**Activity**: Your reply should be made up of every line in the records below that holds the string "tree".

**Records provided**:
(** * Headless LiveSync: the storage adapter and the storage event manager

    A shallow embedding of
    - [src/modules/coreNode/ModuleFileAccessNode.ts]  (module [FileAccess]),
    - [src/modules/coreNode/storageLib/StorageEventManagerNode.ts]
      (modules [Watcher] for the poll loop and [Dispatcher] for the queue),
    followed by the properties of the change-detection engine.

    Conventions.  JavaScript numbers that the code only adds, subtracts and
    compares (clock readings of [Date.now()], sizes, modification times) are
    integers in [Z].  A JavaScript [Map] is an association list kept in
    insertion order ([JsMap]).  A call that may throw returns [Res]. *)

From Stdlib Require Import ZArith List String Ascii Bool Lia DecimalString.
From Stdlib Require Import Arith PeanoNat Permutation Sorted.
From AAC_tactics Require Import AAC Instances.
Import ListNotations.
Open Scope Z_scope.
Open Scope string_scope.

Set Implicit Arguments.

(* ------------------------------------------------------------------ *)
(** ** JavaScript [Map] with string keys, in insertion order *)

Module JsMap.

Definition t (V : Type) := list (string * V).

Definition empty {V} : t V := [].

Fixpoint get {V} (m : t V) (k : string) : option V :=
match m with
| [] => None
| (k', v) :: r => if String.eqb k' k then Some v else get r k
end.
==
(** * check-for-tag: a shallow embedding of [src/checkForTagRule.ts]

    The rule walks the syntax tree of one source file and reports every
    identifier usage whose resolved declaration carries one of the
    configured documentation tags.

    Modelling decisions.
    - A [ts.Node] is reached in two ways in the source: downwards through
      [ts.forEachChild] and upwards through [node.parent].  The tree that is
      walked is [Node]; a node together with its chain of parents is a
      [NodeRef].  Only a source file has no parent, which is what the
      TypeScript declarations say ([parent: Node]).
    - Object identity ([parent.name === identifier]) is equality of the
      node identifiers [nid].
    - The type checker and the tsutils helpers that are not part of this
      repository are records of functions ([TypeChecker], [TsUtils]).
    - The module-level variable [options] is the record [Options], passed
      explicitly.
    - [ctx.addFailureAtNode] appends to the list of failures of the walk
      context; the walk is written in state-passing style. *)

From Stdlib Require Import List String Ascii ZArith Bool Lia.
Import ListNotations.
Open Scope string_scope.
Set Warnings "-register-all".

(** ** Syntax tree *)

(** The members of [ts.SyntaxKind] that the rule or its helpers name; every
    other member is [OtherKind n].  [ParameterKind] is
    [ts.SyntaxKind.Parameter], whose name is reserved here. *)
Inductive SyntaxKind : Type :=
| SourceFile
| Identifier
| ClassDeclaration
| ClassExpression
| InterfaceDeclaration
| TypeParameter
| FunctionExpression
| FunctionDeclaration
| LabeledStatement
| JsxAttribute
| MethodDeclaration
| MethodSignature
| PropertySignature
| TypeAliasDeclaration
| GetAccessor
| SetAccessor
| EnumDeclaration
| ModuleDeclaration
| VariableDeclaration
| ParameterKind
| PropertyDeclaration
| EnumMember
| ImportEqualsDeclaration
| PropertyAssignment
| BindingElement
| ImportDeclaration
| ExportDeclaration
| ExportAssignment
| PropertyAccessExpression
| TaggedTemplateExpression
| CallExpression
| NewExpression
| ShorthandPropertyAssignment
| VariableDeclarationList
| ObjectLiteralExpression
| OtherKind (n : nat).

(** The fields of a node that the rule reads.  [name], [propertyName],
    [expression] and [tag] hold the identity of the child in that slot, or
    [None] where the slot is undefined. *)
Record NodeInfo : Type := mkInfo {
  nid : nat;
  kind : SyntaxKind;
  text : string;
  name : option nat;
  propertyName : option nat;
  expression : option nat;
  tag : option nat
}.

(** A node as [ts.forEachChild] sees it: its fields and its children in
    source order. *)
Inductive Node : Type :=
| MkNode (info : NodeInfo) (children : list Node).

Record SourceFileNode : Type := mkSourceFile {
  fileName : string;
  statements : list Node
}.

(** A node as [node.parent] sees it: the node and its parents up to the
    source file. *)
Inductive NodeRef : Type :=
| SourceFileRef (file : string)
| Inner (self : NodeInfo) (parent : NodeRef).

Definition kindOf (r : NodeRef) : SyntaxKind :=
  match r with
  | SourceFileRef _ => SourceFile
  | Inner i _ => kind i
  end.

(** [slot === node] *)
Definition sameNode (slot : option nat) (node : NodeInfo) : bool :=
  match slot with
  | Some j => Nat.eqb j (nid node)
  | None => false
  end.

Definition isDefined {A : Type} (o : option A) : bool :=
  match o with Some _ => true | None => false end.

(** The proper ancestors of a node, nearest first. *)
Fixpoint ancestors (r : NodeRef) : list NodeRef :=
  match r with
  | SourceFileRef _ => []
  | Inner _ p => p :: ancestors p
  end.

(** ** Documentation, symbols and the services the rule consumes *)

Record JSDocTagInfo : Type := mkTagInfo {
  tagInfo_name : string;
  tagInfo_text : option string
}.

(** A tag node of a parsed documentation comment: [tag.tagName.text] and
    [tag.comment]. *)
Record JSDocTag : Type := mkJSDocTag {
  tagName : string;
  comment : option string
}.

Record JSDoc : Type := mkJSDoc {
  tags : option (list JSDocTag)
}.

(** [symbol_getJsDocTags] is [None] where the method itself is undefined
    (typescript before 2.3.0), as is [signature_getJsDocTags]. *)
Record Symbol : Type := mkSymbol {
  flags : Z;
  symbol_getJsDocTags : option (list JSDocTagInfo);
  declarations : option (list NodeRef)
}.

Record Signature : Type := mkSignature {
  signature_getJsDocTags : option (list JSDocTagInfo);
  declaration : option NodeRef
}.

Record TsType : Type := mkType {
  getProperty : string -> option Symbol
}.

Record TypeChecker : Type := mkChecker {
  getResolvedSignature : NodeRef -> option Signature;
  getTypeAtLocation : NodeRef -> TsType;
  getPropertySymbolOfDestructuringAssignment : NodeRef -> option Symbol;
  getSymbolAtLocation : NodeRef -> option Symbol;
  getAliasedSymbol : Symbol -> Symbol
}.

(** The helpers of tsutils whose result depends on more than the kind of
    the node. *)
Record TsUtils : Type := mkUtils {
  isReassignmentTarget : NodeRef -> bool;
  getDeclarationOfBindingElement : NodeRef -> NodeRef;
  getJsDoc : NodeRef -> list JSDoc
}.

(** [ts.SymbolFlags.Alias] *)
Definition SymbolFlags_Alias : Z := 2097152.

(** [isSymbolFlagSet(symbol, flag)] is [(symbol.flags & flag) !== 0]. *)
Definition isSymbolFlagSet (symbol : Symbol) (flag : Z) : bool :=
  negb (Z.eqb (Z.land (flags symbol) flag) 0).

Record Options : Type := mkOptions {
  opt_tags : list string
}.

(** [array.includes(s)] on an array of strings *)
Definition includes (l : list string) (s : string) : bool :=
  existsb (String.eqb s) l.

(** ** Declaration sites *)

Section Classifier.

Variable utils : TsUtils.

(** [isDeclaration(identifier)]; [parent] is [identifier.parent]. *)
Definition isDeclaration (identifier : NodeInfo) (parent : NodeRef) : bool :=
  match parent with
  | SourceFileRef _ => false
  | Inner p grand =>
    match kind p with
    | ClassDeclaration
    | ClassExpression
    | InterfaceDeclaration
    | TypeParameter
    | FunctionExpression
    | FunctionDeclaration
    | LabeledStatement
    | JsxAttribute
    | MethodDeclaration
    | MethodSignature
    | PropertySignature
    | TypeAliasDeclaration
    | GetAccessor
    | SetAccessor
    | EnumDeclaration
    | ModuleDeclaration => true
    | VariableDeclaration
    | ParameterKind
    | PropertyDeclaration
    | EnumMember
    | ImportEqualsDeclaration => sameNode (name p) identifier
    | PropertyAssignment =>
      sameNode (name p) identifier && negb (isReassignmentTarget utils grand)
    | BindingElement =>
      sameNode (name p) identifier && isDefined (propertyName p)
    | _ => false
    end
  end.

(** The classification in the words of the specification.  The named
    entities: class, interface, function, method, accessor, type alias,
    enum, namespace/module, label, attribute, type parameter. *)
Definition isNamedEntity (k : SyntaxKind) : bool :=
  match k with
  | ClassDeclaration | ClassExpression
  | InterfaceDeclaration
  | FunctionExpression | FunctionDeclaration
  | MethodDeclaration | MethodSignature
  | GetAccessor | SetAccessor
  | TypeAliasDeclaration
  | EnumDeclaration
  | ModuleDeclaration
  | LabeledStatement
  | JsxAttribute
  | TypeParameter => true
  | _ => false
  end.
* * *
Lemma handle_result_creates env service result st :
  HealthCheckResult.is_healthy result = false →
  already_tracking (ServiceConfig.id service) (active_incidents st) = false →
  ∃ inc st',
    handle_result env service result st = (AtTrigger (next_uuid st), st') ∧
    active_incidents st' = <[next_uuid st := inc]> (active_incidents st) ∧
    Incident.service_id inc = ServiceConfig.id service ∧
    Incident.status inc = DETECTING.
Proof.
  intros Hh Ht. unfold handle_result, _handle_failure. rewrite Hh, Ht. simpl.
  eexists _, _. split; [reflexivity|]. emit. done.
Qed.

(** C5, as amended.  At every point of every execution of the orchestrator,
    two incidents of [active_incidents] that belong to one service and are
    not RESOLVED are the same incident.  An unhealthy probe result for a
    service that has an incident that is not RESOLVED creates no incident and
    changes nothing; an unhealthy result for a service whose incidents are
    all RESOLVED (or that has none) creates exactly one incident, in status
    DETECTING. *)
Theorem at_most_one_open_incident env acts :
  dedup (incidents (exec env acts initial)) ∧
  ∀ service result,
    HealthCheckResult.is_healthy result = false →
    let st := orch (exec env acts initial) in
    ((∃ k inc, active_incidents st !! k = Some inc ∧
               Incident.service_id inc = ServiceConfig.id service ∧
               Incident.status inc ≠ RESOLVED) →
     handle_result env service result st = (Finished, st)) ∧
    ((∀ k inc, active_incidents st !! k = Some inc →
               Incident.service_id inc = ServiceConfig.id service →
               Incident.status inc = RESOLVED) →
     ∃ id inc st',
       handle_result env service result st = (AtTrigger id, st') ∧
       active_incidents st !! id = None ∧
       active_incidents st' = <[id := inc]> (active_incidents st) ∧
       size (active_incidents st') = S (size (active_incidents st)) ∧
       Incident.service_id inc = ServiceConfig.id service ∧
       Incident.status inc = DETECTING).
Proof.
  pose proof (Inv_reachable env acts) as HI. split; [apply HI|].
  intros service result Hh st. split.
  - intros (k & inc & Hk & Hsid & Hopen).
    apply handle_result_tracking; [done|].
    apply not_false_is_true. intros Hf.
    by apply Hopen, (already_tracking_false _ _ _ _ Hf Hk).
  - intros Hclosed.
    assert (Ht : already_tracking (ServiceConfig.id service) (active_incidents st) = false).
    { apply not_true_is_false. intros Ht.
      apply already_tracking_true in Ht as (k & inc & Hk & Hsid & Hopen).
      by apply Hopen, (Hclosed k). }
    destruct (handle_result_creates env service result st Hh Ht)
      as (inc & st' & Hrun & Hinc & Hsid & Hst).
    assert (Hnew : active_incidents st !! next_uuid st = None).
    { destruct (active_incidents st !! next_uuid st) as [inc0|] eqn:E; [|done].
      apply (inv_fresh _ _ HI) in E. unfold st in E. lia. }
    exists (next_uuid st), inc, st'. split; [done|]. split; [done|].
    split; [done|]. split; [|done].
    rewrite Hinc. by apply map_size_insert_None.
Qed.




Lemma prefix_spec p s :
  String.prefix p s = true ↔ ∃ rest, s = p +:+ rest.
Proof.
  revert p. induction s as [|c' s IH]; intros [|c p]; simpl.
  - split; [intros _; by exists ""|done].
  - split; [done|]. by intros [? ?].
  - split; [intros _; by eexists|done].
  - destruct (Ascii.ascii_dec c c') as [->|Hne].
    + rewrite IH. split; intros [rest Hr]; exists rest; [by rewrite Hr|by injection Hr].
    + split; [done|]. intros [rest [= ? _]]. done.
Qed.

**Task response**:
    The rule walks the syntax tree of one source file and reports every
      [ts.forEachChild] and upwards through [node.parent].  The tree that is
(** ** Syntax tree *)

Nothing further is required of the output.